I have never been particularly attached to this dog. She was happiest when running, and unlike previous dogs, didn't give a fig about the family. She barked when dark-skinned strangers approached the house, but not Chinese strangers. Where my last two dogs had separation anxiety, howling if I left the house, and whining and barking happily whenever I came home, this one ignored me most of the time unless I fed her or took her out on a walk. Most of her expressions were mostly of resignation, like the eternal sigh of a dog just waiting for her next meal.
(I once brought home a kitten, and showed it to her. She responded by retracting her body that said, "nngggghhh no" and when I tried to shove it in her face, she got up and repositioned herself. She didn't actually run away, she just put in bare minimum effort. It was one of the funniest expressions I've ever seen on a sentient creature.)
My dad was training her in her last few years, to respond to his voice when he asked her to wait or cross the road off-leash. It went okay, since it wasn't like she was being asked to do very complicated tricks (she wasn't that starved for stimulation). But she started to lose her hearing.
We got her from the SPCA about a year after my last dog, Jenny, died, in 2005 or 2006. She'd been obviously part of a puppy mill, with distended teats. She had black spots under the white overcoat, so she was clearly some sort of dalmation mix, and my mom felt she was the prettiest dog in the shelter (we're not particularly good at picking out dogs for personality--in Malaysia most of our dogs are kept for guarding the house so things like temperament aren't that important). Since I didn't pick her out, and I wasn't in the country for most of the year anyway, it didn't matter to me.
Our dogs have never lasted so long.
Our dogs also have either died by accident, or at the vet's. My dad was already starting to talk about putting down the dog and I would regularly get mad because it felt like trying to absolve resopnsibility for caring for an aging senior dog, and all the arguments about her suffering just boiled down to the effort it took to make sure she was comfortable.
(I'm still low-key mad at my dad because I bought pee pads for the dog, and he wouldn't COMMIT. He'd rinse them and hang them to dry if she did pee on them, and he would just clear them when she made a mess of them from using them to stand up.)
Last weekend, she got a balding spot on her tail, which I didn't think much of, because her rashes caused similar problems. But then it darkened, and when she thumped her tail on the floor, I noticed spots and it took me way too long to realise that it was blood. Not only that, but the fur around it picked up more dirt that got onto the wound. I asked my dad about it after he'd bathed her on Saturday, and he didn't think much about it. By Monday, it had necrotised, and I frantically called the vet. Our regular nearby vet was closed, our regular vet in USJ 8 could only see her on Wednesday. So I trimmed the fur around the wound and wrapped it up to prevent more dirt getting in. (She wagged it off later that day, so my dad re-wrapped it, even more tightly).

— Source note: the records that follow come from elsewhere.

Record onlineSubscriptionAck := mkSubAck { Ack_Revision : Z; Ack_SnapshotIntervalMs : Z }.

Record onlineSnapshot := mkSnapshot { Snap_Revision : Z; Snap_Items : list OnlineStatusItem; Snap_Stale : bool }.

Record onlineSubscription := mkSub {
  s_client : nat; s_revision : Z; s_userIds : list string; s_cancel : option nat; s_index : Z; s_readyAt : Z; s_seq : Z;
  s_remark : bool; s_nextAttempt : Z; s_lastSuccess : Z }.

Definition newSub (c : nat) : onlineSubscription := mkSub c 0 [] None (-1) zeroTime 0 false zeroTime zeroTime.

Definition s_with_set (rev : Z) (ids : list string) (s : onlineSubscription) : onlineSubscription :=
  mkSub (s_client s) rev ids (s_cancel s) (s_index s) (s_readyAt s) (s_seq s) (s_remark s) (s_nextAttempt s) zeroTime.

Definition s_with_cancel (r : option nat) (s : onlineSubscription) : onlineSubscription :=
  mkSub (s_client s) (s_revision s) (s_userIds s) r (s_index s) (s_readyAt s) (s_seq s) (s_remark s) (s_nextAttempt s) (s_lastSuccess s).

Definition s_with_index (i : Z) (s : onlineSubscription) : onlineSubscription :=
  mkSub (s_client s) (s_revision s) (s_userIds s) (s_cancel s) i (s_readyAt s) (s_seq s) (s_remark s) (s_nextAttempt s) (s_lastSuccess s).

Definition s_with_ready (at_ seq : Z) (s : onlineSubscription) : onlineSubscription :=
  mkSub (s_client s) (s_revision s) (s_userIds s) (s_cancel s) (s_index s) at_ seq (s_remark s) (s_nextAttempt s) (s_lastSuccess s).

Definition s_with_remark (b : bool) (s : onlineSubscription) : onlineSubscription :=
  mkSub (s_client s) (s_revision s) (s_userIds s) (s_cancel s) (s_index s) (s_readyAt s) (s_seq s) b (s_nextAttempt s) (s_lastSuccess s).

Definition s_with_attempt (t : Z) (s : onlineSubscription) : onlineSubscription :=
  mkSub (s_client s) (s_revision s) (s_userIds s) (s_cancel s) (s_index s) (s_readyAt s) (s_seq s) (s_remark s) t (s_lastSuccess s).
(* ===== verification/PresenceCore.v ===== *)
(** * What the subscription operations do to the core invariant *)

From S2P Require Import Prelude Errcode Strconv Identity Store PgStore MemStore RateLimit UserSvc Heap Presence PresenceQueue PresenceInv.

Local Open Scope Z_scope.

Section Core.
Context `{RS : ReserveLib} `{RC : RangeClients}.
Implicit Types g h e : Presence.

(** ** Cancelling a read *)

Definition like (j j' : onlineRead) : Prop :=
  r_sub j' = r_sub j ∧ r_revision j' = r_revision j ∧ r_userIds j' = r_userIds j ∧ (r_phase j' = RQueued ↔ r_phase j = RQueued) ∧
  (∀ items, r_phase j' = RDone (Ok items) → r_phase j = RDone (Ok items) ∨ map OS_UserId items = r_userIds j).

Definition cancelled (s : onlineSubscription) e : Presence := match s_cancel s with Some r => cancel_read r e | None => e end.

Lemma core_inflight e Q m :
  size m = size (inflight e) → (∀ r, option_Forall2 like (inflight e !! r) (m !! r)) → Core e Q → Core (with_inflight m e) Q.
Proof.
  intros Hz Hm H. destruct H. split; simpl; try done.
  - intros r j Hr. pose proof (Hm r) as Hl. rewrite Hr in Hl. inversion Hl as [j0 j1 (E1 & E2 & E3 & _) Ej0 Ej1|]; subst. rewrite E1, E2, E3. by apply c_read.
  - intros sid s r Hs Hc. destruct (c_cancel sid s r Hs Hc) as (j & Hj & <-). pose proof (Hm r) as Hl. rewrite Hj in Hl.
    inversion Hl as [j0 j' (E1 & _) Ej0 Ej'|]; subst. rewrite <- E1. eauto.
  - by rewrite Hz.
  - destruct c_jobs as [Hn Hq]. split; [done|]. intros r. rewrite Hq. pose proof (Hm r) as Hl. inversion Hl as [j j' (_ & _ & _ & E & _) Ej Ej'|Ej Ej']; naive_solver.
  - intros r j items Hr Hph. pose proof (Hm r) as Hl. rewrite Hr in Hl. inversion Hl as [j0 j1 (_ & _ & E3 & _ & E5) Ej0 Ej1|]; subst. rewrite E3.
    destruct (E5 items Hph) as [?|?]; [by apply (c_items r j0)|done].
Qed.

Lemma core_cancelled e Q s : Core e Q → Core (cancelled s e) Q.
Proof.
  intros H. unfold cancelled. destruct (s_cancel s) as [r|]; [|done]. apply core_inflight; [|intros r'|done].
  - by rewrite <- !size_dom, dom_alter_L.
  - destruct (decide (r' = r)) as [->|]; [rewrite lookup_alter_eq|rewrite lookup_alter_ne by done].
    + destruct (inflight e !! r) as [j|]; constructor. unfold like. simpl. split_and!; auto.
    + destruct (inflight e !! r') as [j|]; constructor. unfold like. split_and!; auto.
Qed.

(** ** Fields the invariant does not look at *)

Definition alike_sub (s s' : onlineSubscription) : Prop :=
  s_client s' = s_client s ∧ s_revision s' = s_revision s ∧ s_userIds s' = s_userIds s ∧ s_cancel s' = s_cancel s ∧
  s_nextAttempt s' = s_nextAttempt s ∧ (s_nextAttempt s ≤ s_readyAt s → s_nextAttempt s ≤ s_readyAt s').
(* ===== verification/PresenceSteps.v ===== *)
(** * Every step of the online subscriptions keeps the invariant *)

From S2P Require Import Prelude Errcode Strconv Identity Store PgStore MemStore RateLimit UserSvc Heap Presence PresenceQueue PresenceInv PresenceCore.

Local Open Scope Z_scope.

Section Steps.
Context `{RS : ReserveLib} `{RC : RangeClients}.
Implicit Types g h e : Presence.

(** The invariant but for the subscriptions in [X], which may have been forgotten. *)
Record Good (X : gset nat) g : Prop := {
  g_queue : queue_ok g;
  g_core : Core (erase g) (queued g);
  g_alive : alive_but X (erase g) (queued g);
  g_rested : rested (erase g) (queued g) }.

(** What marking leaves as it was. *)
Definition kept g h : Prop :=
  active (p h) = active (p g) ∧ byUser (p h) = byUser (p g) ∧ stopped (p h) = stopped (p g) ∧ onlineSub h = onlineSub g ∧ ended h = ended g ∧
  closing h = closing g ∧ inflight h = inflight g ∧ dispatcher h = dispatcher g ∧ sent h = sent g ∧ reads (p h) = reads (p g) ∧ jobs (p h) = jobs (p g) ∧
  (∀ sid, (s_cancel <$> subs h !! sid) = (s_cancel <$> subs g !! sid) ∧ (s_userIds <$> subs h !! sid) = (s_userIds <$> subs g !! sid) ∧
          (s_revision <$> subs h !! sid) = (s_revision <$> subs g !! sid) ∧ (s_client <$> subs h !! sid) = (s_client <$> subs g !! sid)).

Lemma kept_refl g : kept g g.
Proof. by unfold kept. Qed.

On Tuesday, she'd gotten so weak she peed on herself, and got her bandages wet. While I know theoretically urine is sterile, I didn't want her to keep moving around with a urine-soaked bandage, so I gently tried to remove it.
Unfortunately, what I SHOULD have done was get a pair of scissors and cut it off, because what happened instead was it popped off, and the tip of her tail with it. SHE WAS VERY UNHAPPY. And also bleeding all over. I laid out some pee pads for her to rest on and good thing too, because she was bleeding a LOT. My initial re-dressing the wound became a bloody mess, and I had to break out my embroidery scissors to cut them off.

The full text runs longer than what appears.